EXERCISE GOAL:
Starting with the first line and ending with the one that holds "From S2P Require", retype the entries exactly.

Dataset entries:
▼

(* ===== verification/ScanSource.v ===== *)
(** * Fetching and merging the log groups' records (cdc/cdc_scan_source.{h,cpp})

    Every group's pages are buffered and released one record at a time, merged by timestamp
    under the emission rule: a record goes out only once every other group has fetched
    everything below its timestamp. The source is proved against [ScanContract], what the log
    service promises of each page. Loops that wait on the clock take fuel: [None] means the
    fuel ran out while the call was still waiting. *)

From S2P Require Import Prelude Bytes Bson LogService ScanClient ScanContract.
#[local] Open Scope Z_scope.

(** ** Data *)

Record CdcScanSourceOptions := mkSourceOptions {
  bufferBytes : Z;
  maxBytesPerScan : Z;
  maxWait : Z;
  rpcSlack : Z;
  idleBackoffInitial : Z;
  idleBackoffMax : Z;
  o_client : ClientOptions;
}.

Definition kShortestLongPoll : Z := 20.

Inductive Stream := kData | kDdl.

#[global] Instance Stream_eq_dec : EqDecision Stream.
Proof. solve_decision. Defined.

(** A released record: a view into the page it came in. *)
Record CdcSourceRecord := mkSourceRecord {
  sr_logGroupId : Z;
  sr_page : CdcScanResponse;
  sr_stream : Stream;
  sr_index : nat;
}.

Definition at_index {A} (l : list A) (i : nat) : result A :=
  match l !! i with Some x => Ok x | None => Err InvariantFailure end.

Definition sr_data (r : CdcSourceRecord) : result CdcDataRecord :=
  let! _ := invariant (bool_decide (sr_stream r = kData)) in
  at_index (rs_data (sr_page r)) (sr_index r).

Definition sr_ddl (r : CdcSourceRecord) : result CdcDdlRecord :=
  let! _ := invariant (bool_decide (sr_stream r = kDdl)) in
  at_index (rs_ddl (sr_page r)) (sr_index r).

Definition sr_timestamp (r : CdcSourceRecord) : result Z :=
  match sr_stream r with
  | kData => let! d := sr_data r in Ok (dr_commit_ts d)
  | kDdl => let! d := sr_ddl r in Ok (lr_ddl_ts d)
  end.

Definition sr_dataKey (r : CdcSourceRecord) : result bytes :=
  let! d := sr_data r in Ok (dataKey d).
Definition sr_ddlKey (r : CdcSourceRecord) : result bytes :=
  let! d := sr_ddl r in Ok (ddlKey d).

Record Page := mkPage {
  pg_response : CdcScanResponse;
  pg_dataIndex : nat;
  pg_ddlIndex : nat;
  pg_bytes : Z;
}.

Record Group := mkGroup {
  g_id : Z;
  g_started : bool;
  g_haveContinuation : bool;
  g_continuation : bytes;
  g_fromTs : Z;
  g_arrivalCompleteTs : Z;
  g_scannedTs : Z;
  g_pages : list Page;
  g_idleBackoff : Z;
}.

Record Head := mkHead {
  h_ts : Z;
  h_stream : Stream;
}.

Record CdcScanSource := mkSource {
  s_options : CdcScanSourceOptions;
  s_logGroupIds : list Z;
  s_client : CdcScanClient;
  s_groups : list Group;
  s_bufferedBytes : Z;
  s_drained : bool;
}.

▲

ANSWER TO THIS TASK:
(* ===== verification/ScanSource.v ===== *)
(** * Fetching and merging the log groups' records (cdc/cdc_scan_source.{h,cpp})

    Every group's pages are buffered and released one record at a time, merged by timestamp
    under the emission rule: a record goes out only once every other group has fetched
    everything below its timestamp. The source is proved against [ScanContract], what the log
    service promises of each page. Loops that wait on the clock take fuel: [None] means the
    fuel ran out while the call was still waiting. *)

From S2P Require Import Prelude Bytes Bson LogService ScanClient ScanContract.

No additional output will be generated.